(Stored entries)

(** [pid] is what [getpid] answers and [count] the static counter;
    [memfd_ret], [ftruncate_ret] and [add_seals_ret] are the results of
    [memfd_create], [ftruncate] and [fcntl (F_ADD_SEALS)], [answers]
    those of the writes.  The result is the descriptor or -1, the
    counter, the memfd behind the descriptor, and what was closed.
    [None]: the counter overflows, or the writes are not answered. *)
Definition create_sealed_memfd_for_data (pid count : Z) (data : list byte)
    (memfd_ret ftruncate_ret : Z) (answers : list WriteAnswer)
    (add_seals_ret : Z)
  : option (Z * Z * option Memfd * list Client.Effect) :=
  if bool_decide (count = G_MAXINT) then None
  else
    let name := full_name pid count in
    let count := count + 1 in
    let memfd := memfd_ret in
    if bool_decide (memfd < 0) then Some (-1, count, None, [])
    else
      let flags := Z.lor MFD_CLOEXEC MFD_ALLOW_SEALING in
      let failed := Some (-1, count, None, [Client.sys_close memfd]) in
      if bool_decide (ftruncate_ret = 0) then
        let file := replicate (length data) x00 in
        '(ok, written) ← write_all_to_fd answers data;
        let file := overwrite written file in
        if ok && bool_decide (add_seals_ret = 0) then
          let seals :=
            Z.lor (Z.lor (Z.lor F_SEAL_SEAL F_SEAL_SHRINK) F_SEAL_GROW)
              F_SEAL_WRITE in
          Some (memfd, count, Some (mkMemfd name flags file (Z.lor 0 seals)), [])
        else failed
      else failed.

(** ** The client library: the asynchronous path *)

(** [bus] tells whether [get_bus] found the session bus, [handle] is the
    result of [g_unix_fd_list_append].  The result is the record and
    whether a call was started whose completion runs [make_unique_cb] on
    the record. *)
Definition call_make_unique_async (bus : bool) (handle : Z)
    (data : Client.MappedData) : Client.MappedData * bool :=
  if negb bus then (data, false)
  else if bool_decide (handle ≠ -1)
       then (Client.mapped_data_ref data, true)
       else (data, false).

(** [mmap] answers [(void * ) -1] for an error. *)
Definition MAP_FAILED : Z := -1.

(** [memfd] is the result of [create_sealed_memfd_for_data], [mmap_ret]
    the address [mmap] answers. *)
Definition g_bytes_new_unique_async (bytes : list byte) (memfd : Z)
    (bus : bool) (handle : Z) (mmap_ret : Z)
  : Client.GBytes * bool * list Client.Effect :=
  let len := Z.of_nat (length bytes) in
  if bool_decide (0 ≤ memfd) then
    let memfd_data := mmap_ret in
    let mapped :=
      Client.sys_mmap 0 len Client.PROT_READ Client.MAP_PRIVATE memfd 0 in
    if bool_decide (memfd_data ≠ 0) then
      let d := Client.mapped_data_new memfd_data len in
      let '(d, pending) := call_make_unique_async bus handle d in
      (Client.g_bytes_new_with_free_func memfd_data len d, pending,
       [mapped; Client.sys_close memfd])
    else (Client.g_bytes_new bytes, false, [mapped; Client.sys_close memfd])
  else (Client.g_bytes_new bytes, false, []).

(** ** The daemon's descriptors

    The handlers once more, this time with what they do to descriptors:
    [g_unix_fd_list_steal_fds] hands the descriptors of the message to
    the handler, [close] gives one up.  The state is threaded as before;
    the trace lists the descriptors taken and closed, in order. *)

Module Traced.

Inductive FdEvent :=
| fd_taken (fd : Z)
| fd_closed (fd : Z).

Definition T (A : Type) : Type := Daemon → option (A * Daemon * list FdEvent).

Global Instance T_ret : MRet T := λ A a st, Some (a, st, []).
Global Instance T_bind : MBind T := λ A B k m st,
  match m st with
  | Some (a, st', tr) =>
      match k a st' with
      | Some (b, st'', tr') => Some (b, st'', tr ++ tr')
      | None => None
      end
  | None => None
  end.

(** A computation that touches no descriptor. *)
Definition lift {A} (m : M A) : T A := λ st,
  match m st with
  | Some (a, st') => Some (a, st', [])
  | None => None
  end.

Definition emit (tr : list FdEvent) : T unit := λ st, Some (tt, st, tr).

Definition close (fd : Z) : T unit := emit [fd_closed fd].

(** [steal_fd] answers the descriptor and leaves -1 in the variable. *)
Definition steal_fd (fdp : Z) : Z * Z := (fdp, -1).

(** The cleanup of an [auto_fd] variable. *)
Definition close_fd (fdp : Z) : T unit :=
  let '(fd, _) := steal_fd fdp in
  if bool_decide (0 ≤ fd) then close fd else mret tt.

Definition blob_unref (blob : addr) : T unit :=
  b ← lift (deref blob);
  let rc := ref_count b - 1 in
  if bool_decide (ref_count b = G_MININT) then lift undefined
  else if bool_decide (rc = 0) then
    lift (modify (λ st,
      set_mem (delete blob (mem st))
        (set_blobs (delete (sha256 b) (blobs st))
           (set_real (gsize_wrap (real_blob_size st - len b)) st))));;
    close (fd b)
  else
    lift (modify (λ st, set_mem (<[blob := set_ref_count rc b]> (mem st)) st)).

Definition removed_blob_from_peer_cb (blob : addr) : T unit :=
  b ← lift (deref blob);
  lift (modify (λ st,
    set_apparent (gsize_wrap (apparent_blob_size st - len b)) st));;
  blob_unref blob.

Fixpoint destroy_values (l : list addr) : T unit :=
  match l with
  | [] => mret tt
  | blob :: l' => removed_blob_from_peer_cb blob;; destroy_values l'
  end.

Definition peer_free (peer : Peer) : T unit :=
  destroy_values (map_to_list (peer_blobs peer)).*2.

Definition add_blob_to_peer (peer_name : string) (blob : addr) : T Z :=
  peer ← lift (lookup_peer peer_name);
  let blob_id := next_blob_id peer in
  let peer := mkPeer (name peer) (guint32_wrap (next_blob_id peer + 1))
                (peer_blobs peer) in
  lift (store_peer peer);;
  b ← lift (deref blob);
  lift (modify (λ st,
    set_apparent (gsize_wrap (apparent_blob_size st + len b)) st));;
  blob' ← lift (blob_ref blob);
  lift (store_peer (mkPeer (name peer) (next_blob_id peer)
                      (<[blob_id := blob']> (peer_blobs peer))));;
  match peer_blobs peer !! blob_id with
  | Some old => removed_blob_from_peer_cb old
  | None => mret tt
  end;;
  mret blob_id.

Definition remove_blob_from_peer (peer_name : string) (blob_id : Z) : T unit :=
  peer ← lift (lookup_peer peer_name);
  match peer_blobs peer !! blob_id with
  | Some blob =>
      lift (store_peer (mkPeer (name peer) (next_blob_id peer)
                          (delete blob_id (peer_blobs peer))));;
      removed_blob_from_peer_cb blob
  | None => mret tt
  end.

(** [steal_one_fd_from_list]: once the bound check has passed the
    descriptors of the list are the handler's, and all but the one at
    [handle] are closed at once.  What it answers is what the function
    of the first embedding answers. *)
Definition steal_one_fd_from_list (fd_list : option (list File)) (handle : Z)
  : T (option File) :=
  emit (fd_taken <$>
          (f_fd <$> match fd_list with
                    | Some fds =>
                        if bool_decide (Z.of_nat (length fds) ≤ handle)
                        then [] else fds
                    | None => []
                    end));;
  emit (fd_closed <$> (f_fd <$> steal_one_fd_from_list_closed fd_list handle));;
  match steal_one_fd_from_list fd_list handle with
  | Some stolen => mret stolen
  | None => lift undefined
  end.

Section Handlers.

Variable sha256_hex : list byte → string.
(** * Turn handling of [evennia/contrib/turnbattle/tb_items.py]

    A shallow embedding of the combat functions ([combat_cleanup],
    [is_in_combat], [is_turn], [spend_action], [apply_damage]) and of the
    [TBItemsTurnHandler] script, followed by the properties of the turn
    scheduler.

    Game objects live in a store indexed by object identity; the roster of
    the turn handler holds identities, so that two roster slots naming the
    same object share its attributes exactly as the Python references do.
    Every operation is a computation in a state-and-exception monad: a
    Python exception leaves the store as it was when it was raised. *)

From stdpp Require Import gmap strings list fin_maps sorting.
From Stdlib Require Import ZArith Ascii.

Local Open Scope Z_scope.

(** ** Values stored in attributes *)

(** The Python values the combat attributes hold: [None], integers,
    strings, and the reference to the turn handler script. *)
Inductive value : Type :=
| VNone
| VInt (z : Z)
| VStr (s : string)
| VScript.

Global Instance value_eq_dec : EqDecision value.
Proof. solve_decision. Defined.

(** Python truthiness, as used by [if x:] and [bool(x)]. *)
Definition truthy (v : value) : bool :=
  match v with
  | VNone => false
  | VInt z => negb (z =? 0)
  | VStr s => negb (String.eqb s EmptyString)
  | VScript => true
  end.

(** Python [==] between the values above. *)
Definition py_eq (a b : value) : bool := bool_decide (a = b).

(** ** The attribute store *)

Definition ascii_lower (c : ascii) : ascii :=
  let n := N_of_ascii c in
  if ((65 <=? n) && (n <=? 90))%N then ascii_of_N (n + 32) else c.

Fixpoint lower (s : string) : string :=
  match s with
  | EmptyString => EmptyString
  | String c s' => String (ascii_lower c) (lower s')
  end.

(** Modelled from the spec: the attribute store behind [obj.db] and
    [obj.attributes] belongs to the framework, not to this module.  The
    participant store of the spec has one health field per participant,
    and the framework stores attribute names lower-cased: the source
    reads that one field as [db.hp] in [at_script_creation] and
    [apply_damage] and as [db.HP] in [next_turn], and [CmdFight] tests
    [thing.db.HP] for the very objects [at_script_creation] collects with
    [thing.db.hp].  A missing attribute reads as [None]. *)
Definition attr_key (k : string) : string := lower k.
Global Arguments attr_key : simpl never.

Definition db_get (a : gmap string value) (k : string) : value :=
  default VNone (a !! attr_key k).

# [PROBLEM DESCRIPTION]
Return, word for word, the lines of the data above from the line with "(m : M A) : T A" through the line with "if bool_decide (0 ≤ fd)", inclusive.

# [ANSWER BELOW]
Definition lift {A} (m : M A) : T A := λ st,
  match m st with
  | Some (a, st') => Some (a, st', [])
  | None => None
  end.

Definition emit (tr : list FdEvent) : T unit := λ st, Some (tt, st, tr).

Definition close (fd : Z) : T unit := emit [fd_closed fd].

(** [steal_fd] answers the descriptor and leaves -1 in the variable. *)
Definition steal_fd (fdp : Z) : Z * Z := (fdp, -1).

(** The cleanup of an [auto_fd] variable. *)
Definition close_fd (fdp : Z) : T unit :=
  let '(fd, _) := steal_fd fdp in
  if bool_decide (0 ≤ fd) then close fd else mret tt.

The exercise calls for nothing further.